A despeito de várias publicações espíritas que se colocam a favor da alimentação vegetariana – psicografias de Chico Xavier junto a Emmanuel e André Luiz, de Yvonne Pereira, dentre vários outros – muitos se prendem à questão 723 do Livro dos Espíritos para justificar suas posições contrárias a ela.
Vejamos alguns trechos dos livros O Consolador (Emmanuel – Chico Xavier) e Missionários da Luz (André Luiz – Chico Xavier):
“A ingestão das vísceras dos animais é um erro de enormes consequências, do qual derivaram numerosos vícios da nutrição humana.
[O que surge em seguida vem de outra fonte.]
Lemma fl_cycles_front (n : nat) (a a' : FederatedAgent.t) (w : World) :
  fl_cycles n (snd (fst (FederatedAgent.train_epoch a w))) a' -> fl_cycles (S n) a a'.
Proof.
  remember (snd (fst (FederatedAgent.train_epoch a w))) as a1 eqn:Ha1.
  induction 1 as [a1|n a1 mid w' _ IH].
  - subst a1. apply fl_cycles_S, fl_cycles_O.
  - apply fl_cycles_S. by apply IH.
Qed.

Lemma ogi_cycles_fields (n : nat) (a a' : OGIAgent.t) :
  ogi_cycles n a a' ->
  OGIAgent.agent_id a' = OGIAgent.agent_id a /\
  OGIAgent.scenario a' = OGIAgent.scenario a /\
  OGIAgent.epoch a' = (OGIAgent.epoch a + n)%nat /\
  (exists new, OGIAgent.ledger a' = OGIAgent.ledger a ++ new /\
               map OGIAgent.le_epoch new = seq (OGIAgent.epoch a) n) /\
  (bounded (OGIAgent.reasoning_frameworks a) -> bounded (OGIAgent.reasoning_frameworks a')).
Proof.
  induction 1 as [a|n a mid w _ (Hid & Hsc & He & (new & Hl & Hs) & Hb)].
  - do 2 (split; [done|]). split; [lia|].
    split; [exists []; by rewrite app_nil_r | done].
  - destruct (develop_epoch_fields mid w) as (_ & Hid' & Hsc' & He' & _ & entry & Hl' & Hent & _).
    cbv zeta in *. rewrite Hid', Hsc', He', Hl', Hid, Hsc, He, Hl.
    do 2 (split; [done|]). split; [lia|]. split.
    + exists (new ++ [entry]). split; [by rewrite app_assoc|].
      rewrite map_app, Hs, seq_S. simpl. by rewrite Hent, He.
    + intros Hba. by apply develop_epoch_bounded, Hb.
Qed.

Lemma fl_cycles_fields (n : nat) (a a' : FederatedAgent.t) :
  fl_cycles n a a' ->
  FederatedAgent.agent_id a' = FederatedAgent.agent_id a /\
  FederatedAgent.scenario a' = FederatedAgent.scenario a /\
  FederatedAgent.epoch a' = (FederatedAgent.epoch a + n)%nat /\
  FederatedAgent.global_model_version a' = (FederatedAgent.global_model_version a + n)%nat.
Proof.
  induction 1 as [a|n a mid w _ (Hid & Hsc & He & Hv)].
  - repeat split; lia.
  - destruct (train_epoch_fields mid w) as (Hid' & Hsc' & He' & Hv').
    cbv zeta in *. rewrite Hid', Hsc', He', Hv', Hid, Hsc, He, Hv. repeat split; lia.
Qed.

Lemma mapM_snd_Forall2 {A B : Type} (f : A -> M World (B * A)) (l : list A) (w : World) :
  Forall2 (fun a a' => exists w', a' = snd (fst (f a w'))) l (map snd (fst (mapM f l w))).
Proof.
  revert w. induction l as [|a l IH]; intros w; [by constructor|].
  simpl. unfold bind, ret.
  destruct (f a w) as [b w1] eqn:E. specialize (IH w1).
  destruct (mapM f l w1) as [bs w2]. cbn [fst map] in *.
  constructor; [|done]. exists w. by rewrite E.
Qed.

(** Over the cycles [l] every agent of the loop state makes [length l]
    calls of its own cycle operation and is touched by nothing else. *)
Lemma run_epochs_agents (sc : string) (l : list nat) (st : LoopState) (w : World) :
  let st' := fst (foldM (run_epoch sc) st l w) in
  Forall2 (ogi_cycles (length l)) (ogi_agents st) (ogi_agents st') /\
  Forall2 (fl_cycles (length l)) (fl_agents st) (fl_agents st').
Proof.
  revert st w. induction l as [|e l IH]; intros st w.
  - simpl. split; apply Forall2_same_length_lookup_2; try done;
      intros i x y Hx Hy; rewrite Hx in Hy; injection Hy as <-; constructor.
  - simpl foldM. unfold bind.
    destruct (run_epoch_unfold sc st e w) as (msgs & _ & Hrun). cbv zeta in Hrun.
    rewrite Hrun. cbn [fst snd].
    match goal with |- context [foldM _ ?st1 l ?w1] =>
      destruct (IH st1 w1) as [IHo IHf] end.
    cbn [ogi_agents fl_agents] in IHo, IHf. cbv zeta. split.
    + pose proof (mapM_snd_Forall2 OGIAgent.develop_epoch (ogi_agents st) w) as Ho1.
      eapply Forall2_trans; [|exact Ho1|exact IHo].
      intros a a1 a' [w' ->] Hc. by eapply ogi_cycles_front.
    + match type of IHf with Forall2 _ (map snd (fst (mapM _ _ ?w1))) _ =>
        pose proof (mapM_snd_Forall2 FederatedAgent.train_epoch (fl_agents st) w1) as Hf1 end.
      eapply Forall2_trans; [|exact Hf1|exact IHf].
      intros a a1 a' [w' ->] Hc. by eapply fl_cycles_front.
Qed.

End AgentsInRun.

Section AgentsInRunClaims.
Context {World : Type} `{Host World}.
Import SimulationRunner.

(** X6: when the loop of [run_scenario] ends after n cycles with k agents
    per variant, the k independent-development agents are still the agents
    created at the start, in order ([ogi_0], [ogi_1], ...), each with the
    scenario tag, a cycle counter of n, a ledger whose cycle indices are
    0..n-1 and strengths within [0.5, 0.95]: the runner's loop, the
    Synchronizer and the metric calls change nothing but through the n
    calls of [develop_epoch]. *)
Theorem X6_ogi_agents_after_run (self : t) (sc : string) (w : World) (i : nat) (a : OGIAgent.t) :
  let st := fst (final_state self sc w) in
  let n := Z.to_nat (num_epochs self) in
  run_scenario self sc w = (runner st, snd (final_state self sc w)) /\
  length (ogi_agents st) = Z.to_nat (num_agents self) /\
  (ogi_agents st !! i = Some a ->
   OGIAgent.agent_id a = "ogi_" +:+ pretty i /\
   OGIAgent.scenario a = sc /\
   OGIAgent.epoch a = n /\
   map OGIAgent.le_epoch (OGIAgent.ledger a) = seq 0 n /\
   bounded (OGIAgent.reasoning_frameworks a)).
Proof.
  cbv zeta. split; [apply run_scenario_final|].
  unfold final_state.
  destruct (run_epochs_agents sc (py_range (num_epochs self)) (initial_state self sc) w)
    as [Ho _].
  cbv zeta in Ho. split.
  - rewrite <- (Forall2_length _ _ _ Ho). apply initial_state_lengths.
  - intros Ha. destruct (Forall2_lookup_r _ _ _ _ _ Ho Ha) as (a0 & Ha0 & Hc).
    unfold initial_state in Ha0. cbn [ogi_agents] in Ha0.
    apply list_lookup_fmap_Some in Ha0 as (j & -> & Hj).
    unfold py_range in Hj. apply lookup_seq in Hj as [-> _].
    destruct (ogi_cycles_fields _ _ _ Hc) as (Hid & Hsc & He & (new & Hl & Hs) & Hb).
    unfold py_range in He, Hs. rewrite length_seq in He, Hs.
    cbn in Hid, Hsc, He, Hl, Hs. rewrite Hid, Hsc, He, Hl.
    do 4 (split; [done|]). apply Hb, map_Forall_empty.
Qed.

(** X7: [train_epoch] raises the cycle counter and the global model version
    by one each and leaves the identifier and the scenario tag, so after k
    calls on a fresh agent both are k; and when the loop of [run_scenario]
    ends after n cycles, every federated agent is the agent created at the
    start ([fl_0], [fl_1], ...) with counter and version n. *)
Theorem X7_federated_version_follows_epoch
    (agent_id scenario : string) (k : nat) (self : t) (sc : string) (w : World)
    (i : nat) (b : FederatedAgent.t) :
  let trained := fst (train_epochs k (FederatedAgent.__init__ agent_id scenario) w) in
  let st := fst (final_state self sc w) in
  let n := Z.to_nat (num_epochs self) in
  (FederatedAgent.epoch trained = k /\
   FederatedAgent.global_model_version trained = k /\
   FederatedAgent.agent_id trained = agent_id /\
   FederatedAgent.scenario trained = scenario) /\
  length (fl_agents st) = Z.to_nat (num_agents self) /\
  (fl_agents st !! i = Some b ->
   FederatedAgent.agent_id b = "fl_" +:+ pretty i /\
   FederatedAgent.scenario b = sc /\
   FederatedAgent.epoch b = n /\
   FederatedAgent.global_model_version b = n).
Proof.
  cbv zeta. split; [|split].
  - assert (Hgen : forall (a0 : FederatedAgent.t) (w0 : World),
               fl_cycles k a0 (fst (train_epochs k a0 w0))).
    { induction k as [|k IH]; intros a0 w0; [constructor|].
      simpl. unfold bind.
      destruct (FederatedAgent.train_epoch a0 w0) as [[u a1] w1] eqn:E. cbn [snd].
      apply (fl_cycles_front k a0 _ w0). rewrite E. apply IH. }
    destruct (fl_cycles_fields _ _ _ (Hgen (FederatedAgent.__init__ agent_id scenario) w))
      as (Hid & Hsc & He & Hv).
    by rewrite Hid, Hsc, He, Hv.
  - unfold final_state.
    destruct (run_epochs_agents sc (py_range (num_epochs self)) (initial_state self sc) w)
      as [_ Hf].
    cbv zeta in Hf. rewrite <- (Forall2_length _ _ _ Hf). apply initial_state_lengths.
  - intros Hb. unfold final_state in Hb.
    destruct (run_epochs_agents sc (py_range (num_epochs self)) (initial_state self sc) w)
      as [_ Hf].
    cbv zeta in Hf.
    destruct (Forall2_lookup_r _ _ _ _ _ Hf Hb) as (b0 & Hb0 & Hc).
    unfold initial_state in Hb0. cbn [fl_agents] in Hb0.
    apply list_lookup_fmap_Some in Hb0 as (j & -> & Hj).
    unfold py_range in Hj. apply lookup_seq in Hj as [-> _].
    destruct (fl_cycles_fields _ _ _ Hc) as (Hid & Hsc & He & Hv).
    unfold py_range in He, Hv. rewrite length_seq in He, Hv.
    cbn in Hid, Hsc, He, Hv. by rewrite Hid, Hsc, He, Hv.
Qed.

End AgentsInRunClaims.

Section AgentLifeClaims.
Context {World : Type} `{Host World}.
Import OGIAgent.

Lemma develop_epoch_target (self : t) (w : World) :
  h_target (hypothesis (fst (fst (develop_epoch self w)))) =
  fst (random_choice framework_names w).
Proof.
  unfold develop_epoch, generate_hypothesis, test_hypothesis, record_to_ledger, framework_names.
  by step_binds.
Qed.

(** X8: if the generator's [choice] returns an element of the list it is
    given, then after any number of [develop_epoch] calls on a fresh agent
    every framework in the mapping is one of [pattern_recognition],
    [causal_inference] and [uncertainty_handling], so the mapping has at
    most three entries. *)
Theorem X8_framework_names (agent_id scenario : string) (k : nat) (w : World) :
  choice_in_list ->
  let fw := reasoning_frameworks (fst (develop_epochs k (__init__ agent_id scenario) w)) in
  (forall f, is_Some (fw !! f) -> f ∈ framework_names) /\
  (size fw <= 3)%nat.
Proof.
  intros Hch. cbv zeta.
  assert (Hdom : dom (reasoning_frameworks (fst (develop_epochs k (__init__ agent_id scenario) w)))
                 ⊆ (list_to_set framework_names : gset string)).
  { induction k as [|k IH].
    - simpl. set_solver.
    - rewrite develop_epochs_S. cbv zeta. cbn [fst snd].
      rewrite develop_epoch_frameworks. cbv zeta.
      destruct (Qltb 0.75 _); [|exact IH].
      rewrite dom_insert. rewrite develop_epoch_target.
      assert (Hin : fst (random_choice framework_names
                           (snd (develop_epochs k (__init__ agent_id scenario) w)))
                    ∈ framework_names) by (by apply Hch).
      apply union_subseteq. split; [|exact IH].
      apply singleton_subseteq_l. by apply elem_of_list_to_set. }
  split.
  - intros f Hf. apply elem_of_dom in Hf. apply Hdom in Hf. by apply elem_of_list_to_set in Hf.
  - rewrite <- size_dom. etrans; [apply subseteq_size, Hdom|]. by vm_compute.
Qed.

(** X9: a strength that has reached 0.95 stays at 0.95: if after k calls
    on a fresh agent a framework stands at 0.95 or more, then after any
    further j calls it is still in the mapping with a value equal to 0.95. *)
Theorem X9_saturated_strength_stays (agent_id scenario : string) (k j : nat) (w : World)
    (f : string) (v : Q) :
  reasoning_frameworks (fst (develop_epochs k (__init__ agent_id scenario) w)) !! f = Some v ->
  0.95 <= v ->
  exists v', reasoning_frameworks (fst (develop_epochs (k + j) (__init__ agent_id scenario) w)) !! f
             = Some v' /\ v' == 0.95.
Proof.
  intros Hf Hv.
  assert (Hb : bounded (reasoning_frameworks (fst (develop_epochs k (__init__ agent_id scenario) w)))).
  { apply develop_epochs_bounded, map_Forall_empty. }
  rewrite develop_epochs_add.
  destruct (develop_epochs_grows j _ (snd (develop_epochs k (__init__ agent_id scenario) w)) Hb f v Hf)
    as (v' & Hf' & Hle).
  exists v'. split; [done|].
  apply (develop_epochs_bounded j _ (snd (develop_epochs k (__init__ agent_id scenario) w))) in Hb.
  apply Hb in Hf' as [_ Hhi]. lra.
Qed.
É de lastimar semelhante situação, mesmo porque, se o estado de materialidade da criatura exige a cooperação de determinadas vitaminas, esse valores nutritivos podem ser encontrados nos produtos de origem vegetal, sem a necessidade absoluta dos matadouros e frigoríficos.
Temos a considerar, porém, a máquina econômica do interesse e da harmonia coletiva, na qual tantos operários fabricam o seu pão cotidiano. Suas peças não podem ser destruídas de um dia para o outro, sem perigos graves.
Consolemo-nos com a visão do porvir, sendo justo trabalharmos, dedicadamente, pelo advento dos tempos novos em que os homens terrestres poderão dispensar da alimentação os despojos sangrentos de seus irmãos inferiores.”
(Trecho do livro O Consolador, psicografado por Chico Xavier junto a Emmanuel)
“A pretexto de buscar recursos protéicos, exterminávamos frangos e carneiros, leitões e cabritos incontáveis. Sugávamos os tecidos musculares, roíamos os ossos.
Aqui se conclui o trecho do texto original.